# [PROBLEM STATEMENT]
Look through the data that follows and work out how many lines contain the string "match". Nothing but that number should be given.

Saved entries

Content starts

(** * podo-teams: the count page (bowling score back-calculation)

    A shallow embedding of the scoring core of the count page
    ([scoreGame], the four candidate generators, [scoreRealism] and the
    completion search of [handleCalculate]) together with the properties
    the specification states about them.

    Pin counts and scores are JavaScript numbers holding integers; they are
    modelled as [Z].  Array indices and lengths are [nat].  The realism score
    is a sum of integers and halves (the weight [0.5]), which doubles
    represent exactly; it is modelled in [Q] and compared with [==]. *)

From Stdlib Require Import ZArith List Bool Lia QArith.
Import ListNotations.
Local Open Scope Z_scope.

(** ** Frame model *)

(** [type Frame = number[]]: the pins of each roll of one frame. *)
Definition Frame := list Z.

(** A solution is the array [[f8, f9, f10]]. *)
Definition Solution := (Frame * Frame * Frame)%type.

(** [for (let x = lo; x <= hi; x++)]: the values the loop variable takes. *)
Fixpoint upFrom (lo : Z) (n : nat) : list Z :=
  match n with
  | O => []
  | S k => lo :: upFrom (lo + 1) k
  end.

Definition range (lo hi : Z) : list Z := upFrom lo (Z.to_nat (hi - lo + 1)).

(** ** Scorer *)

(** [rolls[i] ?? 0]: an index past the end reads [undefined], which the
    nullish coalescing turns into 0. *)
Definition rollAt (rolls : list Z) (i : nat) : Z :=
  match nth_error rolls i with
  | Some v => v
  | None => 0
  end.

(** [for (i...) rolls.push(...frames[i])]. *)
Definition flattenFrames (frames : list Frame) : list Z := concat frames.

(** The two variables the frame loop of [scoreGame] updates. *)
Record Cursor := mkCursor { score : Z; rollIndex : nat }.

(** The body of [for (let frame = 1; frame <= 10; frame++)]. *)
Definition frameStep (rolls : list Z) (frame : Z) (st : Cursor) : Cursor :=
  let i := rollIndex st in
  let first := rollAt rolls i in
  if first =? 10 then
    mkCursor (score st + (10 + rollAt rolls (i + 1) + rollAt rolls (i + 2)))
             (i + 1)
  else
    let a := first in
    let b := rollAt rolls (i + 1) in
    let sum := a + b in
    let score1 :=
      if sum =? 10 then score st + (10 + rollAt rolls (i + 2))
      else score st + sum in
    let i1 := (i + 2)%nat in
    if frame =? 10 then
      if a =? 10 then
        mkCursor (score1 + (rollAt rolls i1 + rollAt rolls (i1 + 1))) (i1 + 2)
      else if sum =? 10 then
        mkCursor (score1 + rollAt rolls i1) (i1 + 1)
      else mkCursor score1 i1
    else mkCursor score1 i1.

Definition startCursor : Cursor := mkCursor 0 0.

(** The frame loop run over the values 1..10 of [frame]. *)
Definition runFrames (rolls : list Z) (frameNos : list Z) (st : Cursor) : Cursor :=
  fold_left (fun acc frame => frameStep rolls frame acc) frameNos st.

Definition scoreGame (frames : list Frame) : Z :=
  score (runFrames (flattenFrames frames) (range 1 10) startCursor).

(** The same loop with its guard [frame <= 10] tested before every
    iteration; [fuel] bounds the number of iterations, and [None] means the
    bound was too small for the loop to finish. *)
Fixpoint forFrames (fuel : nat) (rolls : list Z) (frame : Z) (st : Cursor)
  : option Cursor :=
  if frame <=? 10 then
    match fuel with
    | O => None
    | S k => forFrames k rolls (frame + 1) (frameStep rolls frame st)
    end
  else Some st.

(** ** The frame invariants of the data model *)

Definition inPins (x : Z) : bool := (0 <=? x) && (x <=? 10).

(** Frames 1-9: a single roll of 10, or two rolls summing to at most 10. *)
Definition validOrdinary (f : Frame) : bool :=
  match f with
  | [a] => a =? 10
  | [a; b] => inPins a && inPins b && (a + b <=? 10)
  | _ => false
  end.

(** Frame 10: an open of two rolls (first below 10, sum at most 10), a
    spare plus one bonus roll, or a strike plus two bonus rolls where a
    non-strike first bonus roll bounds the second. *)
Definition validTenth (f : Frame) : bool :=
  match f with
  | [a; b] => inPins a && inPins b && (a <? 10) && (a + b <=? 10)
  | [a; b; c] =>
      inPins a && inPins b && inPins c &&
      (if a =? 10 then (if b =? 10 then true else b + c <=? 10)
       else a + b =? 10)
  | _ => false
  end.

Definition validGame (g : list Frame) : bool :=
  (length g =? 10)%nat && forallb validOrdinary (firstn 9 g)
  && validTenth (nth 9 g []).

(** Every roll of every frame is a pin count in 0..10. *)
Definition rollsInRange (rolls : list Z) : Prop :=
  Forall (fun x => 0 <= x <= 10) rolls.

(** ** Official ten-pin scoring, frame by frame

    These definitions state the rules of the game on a scorecard; they are
    not taken from [scoreGame], which is compared with them below. *)

Definition sumRolls (f : Frame) : Z := fold_right Z.add 0 f.

(** What a frame of 1..9 is worth, given the rolls that follow it. *)
Definition ordinaryWorth (f : Frame) (later : list Z) : Z :=
  match f with
  | [a] => a + rollAt later 0 + rollAt later 1
  | [a; b] => if a + b =? 10 then 10 + rollAt later 0 else a + b
  | _ => sumRolls f
  end.

(** The official total: frames 1..9 with their look-ahead bonus, and the
    tenth frame worth the plain sum of its own two or three rolls. *)
Fixpoint officialScore (g : list Frame) : Z :=
  match g with
  | [] => 0
  | [f10] => sumRolls f10
  | f :: rest => ordinaryWorth f (flattenFrames rest) + officialScore rest
  end.

Definition gutterGame : list Frame := repeat [0; 0] 10.
Definition perfectGame : list Frame := repeat [10] 9 ++ [[10; 10; 10]].

(** Frames 1-9 as a scorecard holds them: a strike is the single roll
    [10], so a two-roll frame starts below 10. *)
Definition strictOrdinary (f : Frame) : bool :=
  match f with
  | [a] => a =? 10
  | [a; b] => inPins a && inPins b && (a <? 10) && (a + b <=? 10)
  | _ => false
  end.

(** What frames 1..9 are worth officially, [later] being the rolls of the
    tenth frame. *)
Fixpoint worthAll (fs : list Frame) (later : list Z) : Z :=
  match fs with
  | [] => 0
  | f :: rest => ordinaryWorth f (flattenFrames rest ++ later) + worthAll rest later
  end.

(** The bonus roll of a tenth-frame spare, which the frame loop adds once
    as look-ahead and once more in its frame-10 branch. *)
Definition doubleCounted (f10 : Frame) : Z :=
  match f10 with
  | [a; b; c] => if a =? 10 then 0 else c
  | _ => 0
  end.

Definition spareFinishGame : list Frame := repeat [0; 0] 9 ++ [[5; 5; 3]].

(** ** Candidate generators *)

Definition generateNormalFrameCandidates_NoFilter : list Frame :=
  let res := [[10]] in
  let res := res ++ map (fun a => [a; 10 - a]) (range 0 9) in
  let res :=
    res ++ flat_map (fun a => map (fun b => [a; b]) (range 0 (9 - a)))
                    (range 0 9) in
  res.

Content ends

# [ANSWER]
10